Volvía a chistar la invisible lechuza y titilaban las estrellas como si le guiñaran a los enamorados. ¡Noche hermosa!

Cuatro

A otro día de mañana trepamos las tiendas y levantamos el campo y nos desayunamos con la carne de la víspera, que carne asada, si está bien adobada, es manjar tan apetitoso y consolador frío como caliente. Con lo que, tomando los pasos y trochas que dicen del Rey, que son todos altos, por lugares sanos, donde los arroyos parten aguas, fuímonos acercando al nombrado lugar de la Mesa del Rey donde hace trescientos años se peleó una famosa batalla. Está en los escritos que el santo apóstol Santiago bajó de los cielos donde mora a lidiar contra el moro y hubo de la parte sarracena casi un millón de muertos, pues que toda la muchedumbre de los infieles se era juntada allí venida de lejanas tierras, y de la parte cristiana tan sólo dieciocho y éstos porque fiando más en sus fuerzas que en las de Aquel que todo lo puede, no se habían puesto en gracia de Dios. Eran aquéllos mejores tiempos pues en estos de ahora tengo yo visto y comprobado que uno se pone en gracia de Dios y comulga devotamente y enciende seis blandones de cera en la iglesia Mayor y hace sus limosnas antes de salir al moro y aún así puede errar la jornada y recibir herida de muerte y morir della, si bien yendo derechamente al cielo, lo cual es gran consuelo.

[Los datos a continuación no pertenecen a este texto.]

(** [DatabaseWeather.get].  [datetime.replace] returns a new datetime and
    line 96 drops it: [start] stays the present instant. *)
Definition DatabaseWeather_get (fuel : nat) (start end_ : option TimeArg) (format : string)
    (interval : option Z) (subdir : string) : IO V (DataFrame V) :=
  start ← lift (match start with
                | None => Ok (mkDatetime utcnow 0)
                | Some (AsText text) => t ← strptime text format; Ok (mkDatetime t 0)
                | Some (AsTime time) => Ok time
                end);
  end_ ← lift (match end_ with
               | None => add_timedelta start (364 * day)
               | Some (AsText text) => t ← strptime text format; Ok (mkDatetime t 0)
               | Some (AsTime time) => Ok time
               end);
  get fuel (Some start) (Some end_) interval subdir.
End Weather.

(** * Properties *)

(** ** Index union *)

Section InsertBy.
Context {A : Type} (cmp : A → A → comparison).
Hypothesis cmp_eq : ∀ x y, cmp x y = Eq → x = y.

Lemma elem_of_insert_by x y l : y ∈ insert_by cmp x l ↔ y = x ∨ y ∈ l.
Proof.
  induction l as [|z l IH]; simpl.
  - rewrite list_elem_of_singleton. split; [auto|]. by intros [?|?%elem_of_nil].
  - destruct (cmp x z) eqn:E.
    + apply cmp_eq in E as ->. split; [auto|]. intros [->|?]; [left|done].
    + apply elem_of_cons.
    + rewrite !elem_of_cons, IH. tauto.
Qed.

Lemma elem_of_sorted_union a b y : y ∈ sorted_union cmp a b ↔ y ∈ a ∨ y ∈ b.
Proof.
  unfold sorted_union. rewrite <- elem_of_app.
  induction (a ++ b) as [|z l IH]; simpl; [done|].
  rewrite elem_of_insert_by, IH, elem_of_cons. tauto.
Qed.

Lemma elem_of_index_union `{EqDecision A} a b y :
  y ∈ index_union cmp a b ↔ y ∈ a ∨ y ∈ b.
Proof.
  unfold index_union.
  destruct b as [|z b]; [split; [auto|by intros [?|?%elem_of_nil]]|].
  case_decide as E; [rewrite <- E; tauto|].
  destruct a; [split; [auto|by intros [?%elem_of_nil|?]]|]. apply elem_of_sorted_union.
Qed.
End InsertBy.

Lemma Z_compare_eq x y : Z.compare x y = Eq → x = y.
Proof. apply Z.compare_eq_iff. Qed.

Lemma String_compare_eq x y : String.compare x y = Eq → x = y.
Proof. apply String.compare_eq_iff. Qed.

Lemma elem_of_union_labels a b t : t ∈ union_labels a b ↔ t ∈ a ∨ t ∈ b.
Proof. apply elem_of_index_union, Z_compare_eq. Qed.

Lemma elem_of_union_names a b c : c ∈ union_names a b ↔ c ∈ a ∨ c ∈ b.
Proof. apply elem_of_index_union, String_compare_eq. Qed.

Lemma insert_by_sorted x l :
StronglySorted Z.lt l → StronglySorted Z.lt (insert_by Z.compare x l).
Proof.
  induction 1 as [|z l Hl IH Hz]; simpl.
  - repeat constructor.
  - destruct (Z.compare_spec x z) as [->|Hlt|Hgt].
    + by constructor.
    + constructor; [by constructor|].
      constructor; [done|]. eapply Forall_impl; [exact Hz|]. intros; simpl in *; lia.
    + constructor; [done|].
      apply Forall_forall. intros y Hy.
      apply (elem_of_insert_by _ Z_compare_eq) in Hy as [->|Hy]; [lia|].
      rewrite Forall_forall in Hz. by apply Hz.
Qed.

Lemma sorted_union_sorted a b : StronglySorted Z.lt (sorted_union Z.compare a b).
Proof.
  unfold sorted_union. induction (a ++ b); simpl; [constructor|by apply insert_by_sorted].
Qed.

Lemma union_labels_sorted a b :
StronglySorted Z.lt a → StronglySorted Z.lt b → StronglySorted Z.lt (union_labels a b).
Proof.
  intros Ha Hb. unfold union_labels, index_union.
  destruct b; [done|]. case_decide; [done|]. destruct a; [done|]. apply sorted_union_sorted.
Qed.

(** ** Label slicing *)

Lemma drop_before_subseteq lo l t : t ∈ drop_before lo l → t ∈ l.
Proof.
  induction l as [|x l IH]; simpl; [done|].
  case_decide; [|done]. intros. right. auto.
Qed.

Lemma elem_of_drop_before lo l t :
StronglySorted Z.lt l → t ∈ drop_before lo l ↔ t ∈ l ∧ lo ≤ t.
Proof.
  induction 1 as [|x l Hl IH Hx]; simpl;
    [split; [by intros ?%elem_of_nil|by intros [?%elem_of_nil _]]|].
  rewrite Forall_forall in Hx. case_decide as E.
  - rewrite IH, elem_of_cons. split; [tauto|]. intros [[->|?] ?]; [lia|tauto].
  - rewrite !elem_of_cons. split; [|tauto].
    intros [->|Ht]; [split; [tauto|lia]|]. specialize (Hx _ Ht). split; [tauto|lia].
Qed.

Lemma drop_before_sorted lo l :
StronglySorted Z.lt l → StronglySorted Z.lt (drop_before lo l).
Proof.
  induction 1 as [|x l Hl IH Hx]; simpl; [constructor|].
  case_decide; [done|by constructor].
Qed.

Lemma elem_of_keep_upto hi l t :
StronglySorted Z.lt l → t ∈ keep_upto hi l ↔ t ∈ l ∧ t ≤ hi.
Proof.
  induction 1 as [|x l Hl IH Hx]; simpl;
    [split; [by intros ?%elem_of_nil|by intros [?%elem_of_nil _]]|].
  rewrite Forall_forall in Hx. case_decide as E.
  - rewrite !elem_of_cons, IH. split; [|tauto]. intros [->|[? ?]]; [split; [tauto|lia]|tauto].
  - split; [by intros ?%elem_of_nil|].
    rewrite elem_of_cons. intros [[->|Ht] ?]; [lia|]. specialize (Hx _ Ht). lia.
Qed.

Lemma keep_upto_subseteq hi l t : t ∈ keep_upto hi l → t ∈ l.
Proof.
  induction l as [|x l IH]; simpl; [done|].
  case_decide; [|by intros ?%elem_of_nil].
  rewrite !elem_of_cons. intros [->|?]; auto.
Qed.

Lemma keep_upto_sorted hi l :
StronglySorted Z.lt l → StronglySorted Z.lt (keep_upto hi l).
Proof.
  induction 1 as [|x l Hl IH Hx]; simpl; [constructor|].
  case_decide; [|constructor]. constructor; [done|].
  apply Forall_forall. intros y Hy%keep_upto_subseteq.
  rewrite Forall_forall in Hx. auto.
Qed.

Pasamos pues por donde la tal batalla se diera, sobrecogidos hasta los más duros de ver que el campo blanquea, ya de lejos, y parece que entre la yerba ha crecido gran copia de juncias y margaritas pero, en acercándose más, se echa de ver que lo que tan blanco parece son los muchos huesos así de hombre como de caballo que todo el campo en derredor quedan sembrados. Pasamos entre las huesas por veredas y caminos que ya el uso de los viandantes ha ido haciendo, con gran silencio y recogimiento, rezando en algunas cruces que allí hay y sintiendo silbar el viento por entre las pocas carrascas que en la nava fría crecen, y yo me procuraba apartar de la cabeza de la marcha e irme para atrás, so pretexto de hablar algo con fray Jordi de Monserrate, sólo por estar más cerca de doña Josefina y confortarla un poco con mi cercana presencia del miedo de ver tanta huesa insepulta y tanta desdentada calavera.